Remote workers, rejoice: Vyopta raises another million to improve video conferencing

Written by Colin Morris
Published on May. 11, 2016

Odds are, you’re spending more time working remotely, or collaborating with remote coworkers. It’s also likely part of your last video conference was spent troubleshooting a spotty connection.

But for Chris Pacitti, a managing partner at AVX Partners, the future of video conferencing is coming in loud and clear: More businesses are relying on virtual collaboration — by a growth factor of about 10 — and it matters more than ever that they’re seeing a return on their investment in a good signal.

That is why Pacitti (pictured right) has made a $1 million investment in Vyopta — a startup that reports performance analytics of video conferencing systems for large businesses. The investment, coming through AVX Partners, is part of Vyopta’s series A equity round. The additional investment brings the total funding to $6 million.

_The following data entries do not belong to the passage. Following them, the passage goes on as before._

(** * PyPrep chess: the board, the move rules and the game, verified

    A shallow embedding of [pyprep_chess/board.py], [pyprep_chess/game.py] and
    the validation of [pyprep_chess/data_sources/json_file.py].

    - Python [int] is [Z]; a [Square] is a pair of integers.
    - [Board._grid], a [dict] from squares to pieces, is a [gmap].
    - Every failure of the package is a [ValueError]; the constructors of
      [Error] name the distinct messages.
    - A method that mutates its object and may raise returns the object as it
      is left together with the outcome, so what a caller sees after catching
      the exception is part of the model.
    - The [while] loop of [_is_path_clear] runs on fuel: [None] stands for a
      loop that has not finished within the fuel it was given.
    - A [str] is a [string]; its characters are the code points below 256.
    - Iterating over a board yields its placements in the order of the dict;
      what depends on it takes the sequence of items as its argument. *)

From Stdlib Require Import ZArith String Ascii List Lia Bool DecimalString.
From stdpp Require Import gmap.

Local Open Scope Z_scope.

(** ** board.py: constants and value types *)

Definition FILES : string := "abcdefgh"%string.
Definition BOARD_SIZE : Z := 8.

Inductive Color : Set := WHITE | BLACK.

Definition opponent (self : Color) : Color :=
  match self with WHITE => BLACK | BLACK => WHITE end.

Inductive PieceType : Set := KING | QUEEN | ROOK | BISHOP | KNIGHT | PAWN.

Record Piece : Set := mkPiece { color : Color; kind : PieceType }.

#[global] Instance Color_eq_dec : EqDecision Color.
Proof. solve_decision. Defined.

#[global] Instance PieceType_eq_dec : EqDecision PieceType.
Proof. solve_decision. Defined.

#[global] Instance Piece_eq_dec : EqDecision Piece.
Proof. solve_decision. Defined.

Abbreviation Square := (Z * Z)%type.
Abbreviation Board := (gmap Square Piece).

Vyopta is using the additional capital to accelerate its product roadmap and make key additions to its executive team.

“Our clients manage massive investment in video technology, but very few tools to help them monitor it and understand if they’re getting real value,” said Ivan Montoya, vice president of marketing and business development.

He explained that while many large enterprises began investing in video conferencing technology more than a decade ago from major players such as Cisco and Polycom, those vendors have little incentive to assist with holistic reporting and troubleshooting when a client’s system blends solutions from competitors.

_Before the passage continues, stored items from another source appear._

(** A CEF table that knows [scan_http] only. *)
Definition cef_table_scan : gmap string string :=
  list_to_map [("ip", "src"); ("tag", "cs1")].

Definition cef_table : gmap string (gmap string string) :=
  {[ "scan_http" := cef_table_scan ]}.

(** Two later runs, one and two days on, in which the report is listed
    again and the server would deliver it in full. *)
Definition retries : list (Z * (string -> Logger.section_env)) :=
  [((today + 1)%Z, serves scan (FetchOk two_rows) (noon + 86400)%Z);
   ((today + 2)%Z, serves scan (FetchOk two_rows) (noon + 2 * 86400)%Z)].

(** A report manager with the default settings. *)
Definition manager : ReportManager.config :=
  ReportManager.Config "/var/tmp/reports" None false.

Definition MiB : Z := (1024 * 1024)%Z.

Definition day : string := "2023-03-14".

Definition day_dir : string := ReportManager.directory_of manager day.

Definition fresh_start : ReportManager.state := ReportManager.State ∅ 0.

(** Room for the first report, none for the second. *)
Definition disk_fills : list ReportManager.step :=
  [ReportManager.Step scan (600 * MiB)%Z (FetchOk two_rows);
   ReportManager.Step blocklist (100 * MiB)%Z (FetchOk two_rows)].

Definition full_disk : list ReportManager.step :=
  [ReportManager.Step scan (100 * MiB)%Z (FetchOk two_rows);
   ReportManager.Step blocklist (100 * MiB)%Z (FetchOk two_rows)].

Definition server_down : list ReportManager.step :=
  [ReportManager.Step scan (600 * MiB)%Z FetchFailEarly].

Definition server_empty : list ReportManager.step :=
  [ReportManager.Step scan (600 * MiB)%Z (FetchOk "")].

Definition server_up : list ReportManager.step :=
  [ReportManager.Step scan (600 * MiB)%Z (FetchOk two_rows)].

(** Two reports of which the first is named as the temporary file of the
    second. *)
Definition dotted : report :=
  Report "2023-03-15/1003" ".a.csv" "scan_http" "2023-03-15".

Definition undotted : report :=
  Report "2023-03-15/1004" "a.csv" "scan_http" "2023-03-15".

Definition clashing_names : list ReportManager.step :=
  [ReportManager.Step dotted (600 * MiB)%Z (FetchOk two_rows);
   ReportManager.Step undotted (600 * MiB)%Z (FetchOk two_rows)].

End Examples.

(** * Further shapes and inputs *)

(** A registered function reached through the call form that does not fit
    its parameters: [set_timestamp] and [set_tags] take three arguments,
    [set_labels] four. *)
Definition wrong_form (mapped : string) (f : ECS.func) : bool :=
  match ECS.match_call mapped, f with
  | Some _, ECS.FLabels => false
  | Some _, _ => true
  | None, ECS.FLabels => true
  | None, _ => false
  end.

(** What calling the registered function [f] for the target [mapped]
    raises, if anything: a call form that does not fit the function, or a
    value [None] that [set_timestamp] or [set_tags] cannot handle. *)
Definition misuse (mapped : string) (f : ECS.func) (value : option string)
  : option string :=
  if wrong_form mapped f then Some "TypeError"
  else match f, value with
       | ECS.FTimestamp, None => Some "AttributeError"
       | ECS.FTags, None => Some "TypeError"
       | _, _ => None
       end.

(** A column whose cell is the empty string. *)
Definition blank (e : entry) : bool :=
  match e with
  | Column _ value => negb (not_blank value)
  | Rest _ => false
  end.

Definition result_map {A B : Type} (f : A -> B) (r : result A) : result B :=
  match r with
  | Ret a => Ret (f a)
  | Raise e => Raise e
  end.

(** The dates of the listing requests of a trace, in order. *)
Fixpoint api_dates (ev : list event) : list string :=
  match ev with
  | [] => []
  | EvApiCall _ date _ :: rest => date :: api_dates rest
  | _ :: rest => api_dates rest
  end.

Definition is_notify (e : event) : bool :=
  match e with EvNotify _ _ => true | _ => false end.

(** The report an event is about is listed and passes the type filter. *)
Definition allowed (types : option (list string))
    (items : list (report * fetch_outcome)) (e : event) : Prop :=
  match e with
  | EvFetch r _ | EvTransform r _ | EvWarnNoMapping r =>
      In r (map fst items) /\ Logger.filtered_out types r = false
  | _ => True
  end.

(** An event of an input section of [config] (a section with the option
    [key]) that found the file [f] at [p] when it started. *)
Definition from_section (key : string) (mapped : report -> bool)
    (date state_directory : string) (config : list (string * gmap string string))
    (p : string) (f : file) (e : event) : Prop :=
  exists name item fs,
    In (name, item) config /\ is_Some (item !! key) /\ fs !! p = Some f
    /\ section_event mapped date (path_join state_directory (basename name)) fs e.

(** Every input section of the configuration (every section with the
    option [key]) keeps its checkpoint files in the directory [dst]. *)
Definition single_directory (key state_directory dst : string)
    (config : list (string * gmap string string)) : Prop :=
  forall name item, In (name, item) config -> is_Some (item !! key) ->
    path_join state_directory (basename name) = dst.

(** A section that a logger handles: it has the option [key]. *)
Definition has_option (key : string) (section : string * gmap string string)
  : bool :=
  bool_decide (is_Some (section.2 !! key)).

Module MoreExamples.

Definition csv_without_timestamp : string :=
  "ip,severity" +:+ Examples.nl +:+ "192.0.2.7,high" +:+ Examples.nl.

(** A table whose [tag] entry calls [tags] with an argument list. *)
Definition tags_with_arguments : gmap string string :=
  list_to_map [("tag", "&tags(x)"); ("ip", "source.ip")].

Definition general (auto_update : string) : list (string * gmap string string) :=
  [("general", list_to_map [("state_directory", "/state"); ("apikey", "k");
                            ("secret", "s"); ("auto_update", auto_update)]);
   ("feed", list_to_map [("log", "/var/log/feed.json"); ("facility", "user")])].

(** A parser that accepts exactly the text ["{}"]. *)
Definition only_empty_object (text : string) : option unit :=
  if String.eqb text "{}" then Some tt else None.



Definition api_section : gmap string string :=
  list_to_map [("uri", "https://transform.shadowserver.org/api2/");
               ("key", "k"); ("secret", "s")].

End MoreExamples.

(** * Properties *)

(** ** The model on concrete inputs *)

Example isoformat_day : Dates.isoformat (Dates.ymd2ord 2023 3 15) = "2023-03-15".
Proof. vm_compute. reflexivity. Qed.

Example isoformat_leap_day : Dates.isoformat (Dates.ymd2ord 2024 2 29 + 1) = "2024-03-01".
Proof. vm_compute. reflexivity. Qed.

Example isoformat_new_year : Dates.isoformat (Dates.ymd2ord 2023 12 31 + 1) = "2024-01-01".
Proof. vm_compute. reflexivity. Qed.

Example isoformat_two_days_back : Dates.isoformat (Dates.ymd2ord 2023 1 1 - 2) = "2022-12-30".
Proof. vm_compute. reflexivity. Qed.

Example path_join_plain : path_join "/var/state" "x.csv" = "/var/state/x.csv".
Proof. reflexivity. Qed.

Example path_join_slash : path_join "/var/state/" "x.csv" = "/var/state/x.csv".
Proof. reflexivity. Qed.

Example path_join_absolute : path_join "/var/state" "/x.csv" = "/x.csv".
Proof. reflexivity. Qed.

Example basename_nested : basename "a/b/c" = "c".
Proof. reflexivity. Qed.

Example split_keeps_empty_pieces : split_on (is_char ",") ",a,," = [""; "a"; ""; ""].
Proof. reflexivity. Qed.

Example in_dir_entry : in_dir "/s/in" "/s/in/x.csv" = true.
Proof. reflexivity. Qed.

Example in_dir_deeper : in_dir "/s/in" "/s/in/d/x.csv" = false.
Proof. reflexivity. Qed.

Example match_call_labels : ECS.match_call "&labels(category)" = Some ("labels", "category").
Proof. reflexivity. Qed.

Example match_call_unclosed : ECS.match_call "&labels(category" = None.
Proof. reflexivity. Qed.

Example match_bare_tags : ECS.match_bare "&tags" = Some "tags".
Proof. reflexivity. Qed.

Example match_bare_ampersand : ECS.match_bare "&" = None.
Proof. reflexivity. Qed.

Example plain_csv_rows :
  Examples.plain_csv Examples.two_rows
  = ([[Column "ip" (Some "192.0.2.7"); Column "tag" (Some "a")];
      [Column "ip" (Some "192.0.2.8"); Column "tag" (Some "b")]], None).
Proof. reflexivity. Qed.

Example plain_csv_ragged :
  Examples.plain_csv ("a,b" +:+ Examples.nl +:+ "1" +:+ Examples.nl +:+ "1,2,3,4")
  = ([[Column "a" (Some "1"); Column "b" None];
      [Column "a" (Some "1"); Column "b" (Some "2"); Rest ["3"; "4"]]], None).
Proof. reflexivity. Qed.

That’s where Vyopta comes in.

“Our customers have a hornet’s nest of systems they have to track, manage and monitor,” Montoya said. “Our goal is to try to make that a lot simpler, so they see everything in one system.”

To that end, Montoya and Ramirez said their company is focusing on three areas:

  1. Expanding their staff from 38 to more than 50.
  2. Finding new office space in Austin to alleviate a company joke about employees feeling like free range chickens in close quarters (“We want to strut around the farm a little bit.”)
  3. Providing mentorship to current and future employees, both to protect culture through rapid growth and as a competitive advantage in recruiting.

“The leadership team here has seen this movie before,” Montoya said. “We’ve been at startups, and we know how important it is to focus on the culture and build the company as our primary product. That’s something we’re passionate about. We’re a Goldilocks of startups — we have a balanced view.”

Among those new hires is Chad Savoy, who has joined Vyopta as vice president of sales from the same position at the cloud app company Datadog. He has also led North American sales at

during a period of 500 percent revenue growth.

Bret Hern has also joined the executive team through a promotion to vice president of customer success after previously serving enterprise clients at Accenture.

At the time of the initial Series A announcement, Vyopta announced AVX Partners would provide executive advisors to support Vyopta with marketing, development and operations from the C-suite of Austin-based SolarWinds. The advisory team included former SolarWinds CEO Mike Bennett, CMO Rita Selvaggi and vice president of technology Josh Stephens.

“Vyopta built a competitive product set without any outside capital —something that takes a lot of discipline and is unique in early-stage tech companies,” Bennett said at the time. ”The video and unified collaboration market is growing significantly and now Vyopta will be well-positioned to be a leader in the industry."